Problem statement: The answer must consist solely of the line containing "(plog _) _ _ => apply pwp_log" and every line after it in the records below, through the last, each reproduced exactly.
BEGIN
Definition GetContextGuard : C (option Z) :=
  let* s := get in
  let dev := device_id_ (sv_flags s) in
  if dev <? 0 then ret None else
  let* pool := call (Hc (PoolGetInstance dev)) in
  if negb pool then ret None else
  let* ctx := call (Hc (PoolGetContext dev)) in
  if is_null ctx then ret None else
  let* made := call NetNew in
  if negb made then ret None else
  let* prev := switch_context ctx in ret (Some prev).
Definition drop_guard (g : option Z) : C unit := match g with Some prev => restore_context prev | None => ret tt end.
Definition with_context {A} (p : P A) : P A :=
  let! g := atomic GetContextGuard in
  pfinally p (atomic (drop_guard g)).

(** ** Predicates on endpoints *)
Definition IsUbEndpoint (protocol : Z) : bool := (protocol =? COMM_PROTOCOL_UBC_TP) || (protocol =? COMM_PROTOCOL_UBC_CTP).
Definition IsValidMemType (type : Z) : bool := (type =? COMM_MEM_TYPE_HOST) || (type =? COMM_MEM_TYPE_DEVICE).
Definition IsDeviceEndpointDesc (d : EndpointDesc) : bool := ed_locType d =? ENDPOINT_LOC_TYPE_DEVICE.
Definition IsUbCtpEndpoint (d : EndpointDesc) : bool := ed_protocol d =? COMM_PROTOCOL_UBC_CTP.
Definition IsDeviceUbCtpEndpoint (d : EndpointDesc) : bool := IsDeviceEndpointDesc d && IsUbCtpEndpoint d.
Definition IsDeviceUboeEndpoint (d : EndpointDesc) : bool := IsDeviceEndpointDesc d && (ed_protocol d =? COMM_PROTOCOL_UBOE).
Definition IsDeviceUbgEndpoint (d : EndpointDesc) : bool := IsDeviceEndpointDesc d && (ed_protocol d =? COMM_PROTOCOL_UBG).
Definition AreUbCtpEndpointsAllDevice (l : list EndpointDesc) : bool :=
  forallb (fun d => negb (IsUbCtpEndpoint d && negb (IsDeviceEndpointDesc d))) l.
Definition NeedServerHostVaMapping (d : EndpointDesc) (ub_ctp_endpoints_all_device : bool) : bool :=
  IsDeviceUboeEndpoint d || IsDeviceUbgEndpoint d || (ub_ctp_endpoints_all_device && IsDeviceUbCtpEndpoint d).
Definition ShouldRegisterEndpointForMem (ep : Endpoint) (mem_type : Z) : bool :=
  let d := endpoint_ ep in
  if negb (IsUbEndpoint (ed_protocol d)) then true
  else if mem_type =? COMM_MEM_TYPE_HOST then (ed_locType d =? ENDPOINT_LOC_TYPE_HOST) || need_host_va_mapping_ ep
  else if mem_type =? COMM_MEM_TYPE_DEVICE then ed_locType d =? ENDPOINT_LOC_TYPE_DEVICE
  else false.
(** Apply the rule of the construct at the head of a program. *)
Ltac pstep :=
  lazymatch goal with
  | |- pwp _ _ (pbind _ _) _ _ => apply pwp_bind
  | |- pwp _ _ (pattempt _) _ _ => apply pwp_attempt
  | |- pwp _ _ (plog _) _ _ => apply pwp_log
  | |- pwp _ _ (pfinally _ _) _ _ => apply pwp_finally
  | |- pwp _ _ (pon_fail _ _) _ _ => apply pwp_on_fail
  | |- pwp _ _ (pret _) _ _ => apply pwp_done
  | |- pwp _ _ (pfail _) _ _ => apply pwp_done
  | |- pwp _ _ (prequire _ _) _ _ => apply pwp_require
  end.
END
Task result:
  | |- pwp _ _ (plog _) _ _ => apply pwp_log
  | |- pwp _ _ (pfinally _ _) _ _ => apply pwp_finally
  | |- pwp _ _ (pon_fail _ _) _ _ => apply pwp_on_fail
  | |- pwp _ _ (pret _) _ _ => apply pwp_done
  | |- pwp _ _ (pfail _) _ _ => apply pwp_done
  | |- pwp _ _ (prequire _ _) _ _ => apply pwp_require
  end.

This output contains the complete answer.